Start of DATA EXTRACTS

(** The walk stops at the first entry that applies. *)
Lemma matchFeatureCode_find table dialed :
  matchFeatureCode table dialed =
    (λ e, {| featureCode := e; fc_argument := argument_of e dialed |}) <$>
      find_first (λ e, applies e dialed) table.
Proof.
  induction table as [|e table IH]; [done|]. cbn [matchFeatureCode find_first].
  unfold applies at 1.
  case_bool_decide as Heq.
  - assert (startsWith dialed (fc_code e) = true) as -> by (rewrite Heq; apply startsWith_refl).
    assert (argument_of e dialed = "") as Harg.
    { unfold argument_of. rewrite Heq. rewrite <- (append_nil_r (fc_code e)) at 2.
      apply sdrop_append. }
    rewrite Harg. destruct (fc_argumentMode e); simpl; by rewrite ?Harg.
  - destruct (startsWith dialed (fc_code e)) eqn:Hs; cbn [andb].
    + apply startsWith_spec in Hs as [arg ->]. rewrite slice_append.
      assert (argument_of e (fc_code e +:+ arg) = arg) as Harg by apply sdrop_append.
      assert (arg ≠ "") as Hne by (by intros E; apply Heq, append_eq_nil_r).
      rewrite Harg. destruct (fc_argumentMode e); simpl;
        rewrite ?bool_decide_eq_false_2 by done; simpl; auto; by rewrite Harg.
    + rewrite andb_false_r. apply IH.
Qed.

(** The order the compiler sorts the table into: longest code first. *)
Definition longest_first (table : list CompiledFeatureCode) : Prop :=
  StronglySorted (λ e1 e2, String.length (fc_code e2) <= String.length (fc_code e1)) table.

(** The longest code wins and nothing dialable is missed: over a table in
    the compiler's order, the match is an entry whose code, followed by an argument
    its mode admits, is exactly what was dialled, no entry with a longer code would
    have fitted, and there is no match only when no entry fits. *)
Theorem matchFeatureCode_longest (table : list CompiledFeatureCode) (dialed : string) :
  longest_first table →
  match matchFeatureCode table dialed with
  | Some m =>
      featureCode m ∈ table ∧ dialed = fc_code (featureCode m) +:+ fc_argument m ∧
      admits (fc_argumentMode (featureCode m)) (fc_argument m) = true ∧
      ∀ e arg, e ∈ table → dialed = fc_code e +:+ arg → admits (fc_argumentMode e) arg = true →
        String.length (fc_code e) <= String.length (fc_code (featureCode m))
  | None => ∀ e arg, e ∈ table → dialed = fc_code e +:+ arg →
      admits (fc_argumentMode e) arg = false
  end.
Proof.
  intros Hsorted. rewrite matchFeatureCode_find.
  assert (∀ e arg, dialed = fc_code e +:+ arg → applies e dialed = admits (fc_argumentMode e) arg)
    as Hap.
  { intros e arg ->. unfold applies, argument_of. rewrite sdrop_append.
    assert (startsWith (fc_code e +:+ arg) (fc_code e) = true) as ->; [|done].
    apply startsWith_spec. eauto. }
  destruct (find_first _ table) as [e|] eqn:Hf; simpl.
  - apply find_first_split in Hf as (l1 & l2 & Hl & He & Hbefore).
    pose proof He as (arg & Hd & Harg & Hadm)%applies_spec. rewrite Harg.
    split_and!; auto.
    + rewrite Hl. apply elem_of_app. right. apply list_elem_of_here.
    + intros e' arg' Hin Hd' Hadm'. rewrite <- (Hap e' arg' Hd') in Hadm'.
      rewrite Hl in Hin, Hsorted. apply elem_of_app in Hin as [Hin|Hin].
      { rewrite Forall_forall in Hbefore. rewrite Hbefore in Hadm'; done. }
      apply elem_of_cons in Hin as [->|Hin]; [done|].
      unfold longest_first in Hsorted. apply StronglySorted_app_1_r in Hsorted.
      apply StronglySorted_cons in Hsorted as [Hall _]. rewrite Forall_forall in Hall. by apply Hall.
  - rewrite find_first_None in Hf. intros e arg Hin Hd. rewrite <- (Hap e arg Hd). by apply Hf.
Qed.

(** ** Validation makes the match unambiguous *)
Lemma shape_issues_nil seen codes :
  shape_issues seen codes = [] → NoDup (codes.*1) ∧ ∀ c, c ∈ codes.*1 → c ∉ seen.
Proof.
  revert seen. induction codes as [|[code a] codes IH]; intros seen; simpl.
  { intros _. split; [constructor|]. intros c Hc. by apply elem_of_nil in Hc. }
  destruct (isWellFormedFeatureCode code); [|done]. cbn [negb].
  destruct (includes seen code) eqn:Hin; [done|]. intros Hi. apply IH in Hi as [Hnd Hns].
  bool_simpl. split.
  - apply NoDup_cons. split; [|done]. intros Hc. apply (Hns _ Hc). apply list_elem_of_here.
  - intros c [->|Hc]%elem_of_cons; [done|]. intros Hs. apply (Hns _ Hc).
    by apply list_elem_of_further.
Qed.

Lemma collision_issues_nil codes e o :
  collision_issues codes = [] → e ∈ codes → o ∈ codes →
  FEATURE_CODE_ARGUMENT_MODE e.2 ≠ arg_none → startsWith o.1 e.1 = true → o.1 = e.1.
Proof.
  unfold collision_issues. intros Hnil He Ho Hm Hs. destruct (decide (o.1 = e.1)); [done|].
  exfalso. assert (PrefixCollision e.1 o.1 ∈ ([] : list FeatureCodeIssue)) as Hin;
    [|by apply elem_of_nil in Hin].
  rewrite <- Hnil. apply list_elem_of_join. eexists. split; [|by apply list_elem_of_fmap_2, He].
  simpl. destruct (FEATURE_CODE_ARGUMENT_MODE e.2); [done|..].
  all: apply list_elem_of_fmap; exists o; split; [done|]; by apply list_elem_of_filter.
Qed.

(** A catalogue without issues is unambiguous: when validation reports
    nothing, whatever is dialled, at most one code of the catalogue fits it, so the
    match does not depend on the order of the table. *)
Theorem featureCodeIssues_unambiguous (localeCompare : string → string → Z)
    (table : list CompiledFeatureCode) (dialed : string) (e1 e2 : CompiledFeatureCode) :
  featureCodeIssues localeCompare ((λ e, (fc_code e, fc_action e)) <$> table) = [] →
  Forall (λ e, fc_argumentMode e = FEATURE_CODE_ARGUMENT_MODE (fc_action e)) table →
  e1 ∈ table → e2 ∈ table → applies e1 dialed = true → applies e2 dialed = true → e1 = e2.
Proof.
  intros Hi Hmode H1 H2 A1 A2. unfold featureCodeIssues in Hi.
  set (codes := (λ e, (fc_code e, fc_action e)) <$> table) in *.
  apply app_eq_nil in Hi as [Hshape Hcoll].
  apply shape_issues_nil in Hshape as [Hnd _]. rewrite js_sort_Permutation in Hnd.
  assert (∀ e, e ∈ table → (fc_code e, fc_action e) ∈
    js_sort (λ l r, localeCompare l.1 r.1) codes) as Hin.
  { intros e He. apply elem_of_js_sort. unfold codes. by apply (list_elem_of_fmap_2 (λ e, (fc_code e, fc_action e))). }
  assert (NoDup (fc_code <$> table)) as Hnd'.
  { unfold codes in Hnd. rewrite <- list_fmap_compose in Hnd. exact Hnd. }
  rewrite Forall_forall in Hmode.
  assert (∀ e e', e ∈ table → e' ∈ table → startsWith (fc_code e') (fc_code e) = true →
    applies e dialed = true → applies e' dialed = true → e = e') as Hkey.
  { intros e e' He He' Hs Ha Ha'. apply (NoDup_fmap_inj_on fc_code table); auto.
    destruct (decide (fc_argumentMode e = arg_none)) as [Hn|Hn].
    - apply applies_spec in Ha as (arg & Hd & _ & Had), Ha' as (arg' & Hd' & _ & _).
      rewrite Hn in Had. simpl in Had. bool_simpl. subst arg. rewrite append_nil_r in Hd.
      apply startsWith_spec in Hs as [r Hr]. rewrite Hr, <- Hd, append_assoc in Hd'.
      symmetry in Hd'. apply append_eq_nil_r in Hd'. destruct r; [|done].
      by rewrite append_nil_r in Hr.
    - symmetry. rewrite (Hmode e He) in Hn.
      apply (collision_issues_nil _ (fc_code e, fc_action e) (fc_code e', fc_action e') Hcoll); auto. }
  pose proof A1 as (a1 & D1 & _)%applies_spec. pose proof A2 as (a2 & D2 & _)%applies_spec.
  destruct (startsWith_comparable dialed (fc_code e1) (fc_code e2)) as [Hs|Hs].
  - apply startsWith_spec. eauto.
  - apply startsWith_spec. eauto.
  - symmetry. by apply Hkey.
  - by apply Hkey.
Qed.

End of DATA EXTRACTS

WORK REQUEST – Filter the lines above, keeping each one that contains the string "Harg".

TASK SOLUTION –
    assert (argument_of e dialed = "") as Harg.
    rewrite Harg. destruct (fc_argumentMode e); simpl; by rewrite ?Harg.
      assert (argument_of e (fc_code e +:+ arg) = arg) as Harg by apply sdrop_append.
      rewrite Harg. destruct (fc_argumentMode e); simpl;
        rewrite ?bool_decide_eq_false_2 by done; simpl; auto; by rewrite Harg.
    pose proof He as (arg & Hd & Harg & Hadm)%applies_spec. rewrite Harg.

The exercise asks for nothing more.